• Your assignment
Looking at the records below, say how many lines contain "expired". Nothing else belongs in the answer.

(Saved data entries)
# # # # # # #
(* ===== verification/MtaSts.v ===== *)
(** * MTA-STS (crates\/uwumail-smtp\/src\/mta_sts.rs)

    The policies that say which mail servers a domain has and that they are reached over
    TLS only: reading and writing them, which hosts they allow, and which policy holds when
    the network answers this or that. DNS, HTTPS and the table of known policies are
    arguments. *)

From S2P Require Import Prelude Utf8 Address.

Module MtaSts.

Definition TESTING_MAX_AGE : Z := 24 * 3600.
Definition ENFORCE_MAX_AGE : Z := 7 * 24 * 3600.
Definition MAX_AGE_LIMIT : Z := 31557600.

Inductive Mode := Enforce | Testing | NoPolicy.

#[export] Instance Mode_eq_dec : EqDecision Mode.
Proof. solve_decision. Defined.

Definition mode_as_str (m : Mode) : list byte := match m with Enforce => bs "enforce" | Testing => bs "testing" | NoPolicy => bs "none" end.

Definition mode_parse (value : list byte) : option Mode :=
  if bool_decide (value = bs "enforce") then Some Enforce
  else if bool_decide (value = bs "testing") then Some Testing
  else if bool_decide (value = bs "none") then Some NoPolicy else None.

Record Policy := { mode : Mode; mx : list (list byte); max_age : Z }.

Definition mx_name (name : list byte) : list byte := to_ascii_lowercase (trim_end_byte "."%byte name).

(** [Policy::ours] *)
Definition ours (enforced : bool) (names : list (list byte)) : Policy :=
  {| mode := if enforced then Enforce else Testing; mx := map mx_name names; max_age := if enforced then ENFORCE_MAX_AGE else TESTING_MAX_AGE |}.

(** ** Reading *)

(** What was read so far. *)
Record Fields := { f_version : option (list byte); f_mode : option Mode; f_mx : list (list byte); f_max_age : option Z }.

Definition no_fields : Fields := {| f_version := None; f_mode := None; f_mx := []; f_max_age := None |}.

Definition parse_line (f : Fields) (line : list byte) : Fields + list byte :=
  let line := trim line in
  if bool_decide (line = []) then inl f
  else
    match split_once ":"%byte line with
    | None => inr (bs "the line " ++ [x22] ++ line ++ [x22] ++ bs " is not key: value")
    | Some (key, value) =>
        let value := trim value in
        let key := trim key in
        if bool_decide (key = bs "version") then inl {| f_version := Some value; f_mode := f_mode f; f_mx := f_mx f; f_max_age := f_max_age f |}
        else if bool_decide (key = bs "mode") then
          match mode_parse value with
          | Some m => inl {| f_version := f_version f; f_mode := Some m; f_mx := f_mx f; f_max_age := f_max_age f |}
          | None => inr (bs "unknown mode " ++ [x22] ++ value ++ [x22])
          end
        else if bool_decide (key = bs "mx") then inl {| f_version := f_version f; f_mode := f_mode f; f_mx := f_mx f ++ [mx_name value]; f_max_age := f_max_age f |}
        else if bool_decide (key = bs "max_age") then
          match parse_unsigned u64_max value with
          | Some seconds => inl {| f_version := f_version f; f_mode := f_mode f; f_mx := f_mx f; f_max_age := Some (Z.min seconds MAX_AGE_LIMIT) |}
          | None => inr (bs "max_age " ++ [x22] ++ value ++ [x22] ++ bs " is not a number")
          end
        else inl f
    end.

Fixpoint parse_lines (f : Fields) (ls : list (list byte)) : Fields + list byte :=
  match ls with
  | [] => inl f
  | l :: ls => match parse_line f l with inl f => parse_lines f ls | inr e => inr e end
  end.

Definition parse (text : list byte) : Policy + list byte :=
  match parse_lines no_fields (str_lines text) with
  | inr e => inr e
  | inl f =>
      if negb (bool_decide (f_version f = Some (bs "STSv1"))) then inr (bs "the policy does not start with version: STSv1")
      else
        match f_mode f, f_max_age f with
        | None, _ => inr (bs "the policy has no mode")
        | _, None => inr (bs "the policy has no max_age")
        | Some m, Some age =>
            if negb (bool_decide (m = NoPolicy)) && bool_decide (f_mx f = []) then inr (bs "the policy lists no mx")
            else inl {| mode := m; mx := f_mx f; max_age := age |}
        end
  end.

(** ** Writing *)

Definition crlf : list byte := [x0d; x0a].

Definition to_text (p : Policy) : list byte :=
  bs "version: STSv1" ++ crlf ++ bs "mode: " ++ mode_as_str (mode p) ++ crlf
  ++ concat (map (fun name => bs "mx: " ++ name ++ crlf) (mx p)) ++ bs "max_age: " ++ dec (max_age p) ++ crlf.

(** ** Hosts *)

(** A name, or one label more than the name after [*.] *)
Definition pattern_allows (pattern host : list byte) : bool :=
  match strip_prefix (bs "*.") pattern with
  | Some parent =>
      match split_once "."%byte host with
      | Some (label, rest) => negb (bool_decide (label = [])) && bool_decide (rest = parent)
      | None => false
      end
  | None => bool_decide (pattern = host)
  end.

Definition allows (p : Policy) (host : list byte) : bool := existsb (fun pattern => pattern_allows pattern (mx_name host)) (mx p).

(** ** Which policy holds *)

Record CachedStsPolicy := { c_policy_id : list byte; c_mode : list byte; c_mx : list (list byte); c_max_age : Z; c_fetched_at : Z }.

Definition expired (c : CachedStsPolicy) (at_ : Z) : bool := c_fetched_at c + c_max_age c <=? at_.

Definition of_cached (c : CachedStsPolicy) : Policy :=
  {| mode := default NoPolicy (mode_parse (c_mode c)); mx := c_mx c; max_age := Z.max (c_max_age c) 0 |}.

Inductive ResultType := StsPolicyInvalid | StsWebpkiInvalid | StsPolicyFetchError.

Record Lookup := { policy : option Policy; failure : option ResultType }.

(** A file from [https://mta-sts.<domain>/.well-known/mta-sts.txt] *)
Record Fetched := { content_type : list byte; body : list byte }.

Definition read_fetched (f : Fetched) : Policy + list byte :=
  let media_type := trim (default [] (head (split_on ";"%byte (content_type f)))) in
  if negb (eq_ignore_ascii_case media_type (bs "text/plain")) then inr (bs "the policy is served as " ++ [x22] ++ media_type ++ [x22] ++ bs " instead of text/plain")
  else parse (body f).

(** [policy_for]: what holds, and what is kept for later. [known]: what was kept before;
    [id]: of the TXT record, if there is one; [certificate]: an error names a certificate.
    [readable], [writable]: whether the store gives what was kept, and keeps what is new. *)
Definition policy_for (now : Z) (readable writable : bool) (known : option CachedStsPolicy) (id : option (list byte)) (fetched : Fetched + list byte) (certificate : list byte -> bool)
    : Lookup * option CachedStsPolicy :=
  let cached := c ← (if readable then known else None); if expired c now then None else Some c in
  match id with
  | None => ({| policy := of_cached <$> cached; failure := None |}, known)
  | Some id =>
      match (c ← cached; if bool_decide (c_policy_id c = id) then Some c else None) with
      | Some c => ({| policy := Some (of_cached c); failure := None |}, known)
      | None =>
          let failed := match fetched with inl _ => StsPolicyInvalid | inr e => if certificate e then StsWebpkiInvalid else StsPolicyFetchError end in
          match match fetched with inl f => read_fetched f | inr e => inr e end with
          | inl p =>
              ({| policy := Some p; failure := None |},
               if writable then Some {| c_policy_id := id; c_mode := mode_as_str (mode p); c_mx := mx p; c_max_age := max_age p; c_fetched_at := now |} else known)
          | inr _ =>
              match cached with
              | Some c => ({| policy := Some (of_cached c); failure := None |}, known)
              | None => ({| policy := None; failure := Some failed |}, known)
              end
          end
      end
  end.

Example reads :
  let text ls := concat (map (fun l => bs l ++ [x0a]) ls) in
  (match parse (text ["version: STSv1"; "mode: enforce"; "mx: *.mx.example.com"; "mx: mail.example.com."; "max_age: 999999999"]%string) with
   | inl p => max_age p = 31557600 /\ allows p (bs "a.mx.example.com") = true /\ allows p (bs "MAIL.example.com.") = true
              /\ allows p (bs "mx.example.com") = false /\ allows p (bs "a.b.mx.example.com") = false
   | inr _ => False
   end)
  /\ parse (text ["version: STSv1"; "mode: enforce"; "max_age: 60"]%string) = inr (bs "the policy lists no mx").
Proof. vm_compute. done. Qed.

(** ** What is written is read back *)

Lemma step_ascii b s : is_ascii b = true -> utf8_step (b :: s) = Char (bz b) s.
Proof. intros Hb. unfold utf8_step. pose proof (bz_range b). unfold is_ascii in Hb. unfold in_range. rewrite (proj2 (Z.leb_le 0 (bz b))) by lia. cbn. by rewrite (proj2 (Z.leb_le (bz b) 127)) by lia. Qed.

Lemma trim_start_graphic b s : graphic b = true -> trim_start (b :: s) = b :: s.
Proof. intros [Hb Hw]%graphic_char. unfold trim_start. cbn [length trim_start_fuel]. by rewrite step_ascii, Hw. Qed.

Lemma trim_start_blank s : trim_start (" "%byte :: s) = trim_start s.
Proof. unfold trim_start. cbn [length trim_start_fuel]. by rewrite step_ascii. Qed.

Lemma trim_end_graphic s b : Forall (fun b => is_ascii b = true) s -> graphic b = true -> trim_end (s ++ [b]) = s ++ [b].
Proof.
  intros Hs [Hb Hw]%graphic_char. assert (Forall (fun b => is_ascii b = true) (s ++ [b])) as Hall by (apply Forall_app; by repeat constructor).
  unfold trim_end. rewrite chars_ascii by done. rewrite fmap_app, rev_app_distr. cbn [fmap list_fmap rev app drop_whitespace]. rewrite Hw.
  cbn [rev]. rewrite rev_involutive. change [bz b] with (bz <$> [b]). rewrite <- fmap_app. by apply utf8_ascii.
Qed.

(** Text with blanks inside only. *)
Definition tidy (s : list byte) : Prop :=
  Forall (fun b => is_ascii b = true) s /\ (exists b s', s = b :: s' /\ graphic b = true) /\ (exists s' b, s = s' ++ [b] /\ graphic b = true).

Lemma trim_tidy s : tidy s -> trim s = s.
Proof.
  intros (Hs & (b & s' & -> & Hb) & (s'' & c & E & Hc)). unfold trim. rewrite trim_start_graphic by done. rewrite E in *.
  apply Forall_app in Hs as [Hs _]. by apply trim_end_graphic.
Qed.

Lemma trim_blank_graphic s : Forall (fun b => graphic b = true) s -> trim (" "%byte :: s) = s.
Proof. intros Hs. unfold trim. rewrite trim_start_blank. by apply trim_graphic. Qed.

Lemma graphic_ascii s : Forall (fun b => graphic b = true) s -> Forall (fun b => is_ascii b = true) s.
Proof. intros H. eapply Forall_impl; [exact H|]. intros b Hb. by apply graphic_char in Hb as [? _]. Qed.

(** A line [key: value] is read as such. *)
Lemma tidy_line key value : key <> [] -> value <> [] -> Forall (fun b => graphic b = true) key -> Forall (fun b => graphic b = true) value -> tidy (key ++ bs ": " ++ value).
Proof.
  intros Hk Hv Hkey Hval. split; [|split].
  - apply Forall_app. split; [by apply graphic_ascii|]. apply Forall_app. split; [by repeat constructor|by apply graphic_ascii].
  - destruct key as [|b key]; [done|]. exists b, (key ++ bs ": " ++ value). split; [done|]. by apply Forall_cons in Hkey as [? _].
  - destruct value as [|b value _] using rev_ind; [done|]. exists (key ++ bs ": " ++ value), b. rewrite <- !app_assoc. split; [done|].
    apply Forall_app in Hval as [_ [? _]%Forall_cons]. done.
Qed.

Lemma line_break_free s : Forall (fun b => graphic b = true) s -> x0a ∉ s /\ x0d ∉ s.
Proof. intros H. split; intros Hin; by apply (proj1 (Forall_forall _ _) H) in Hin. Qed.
# # # # # # #
• Exercise solution
2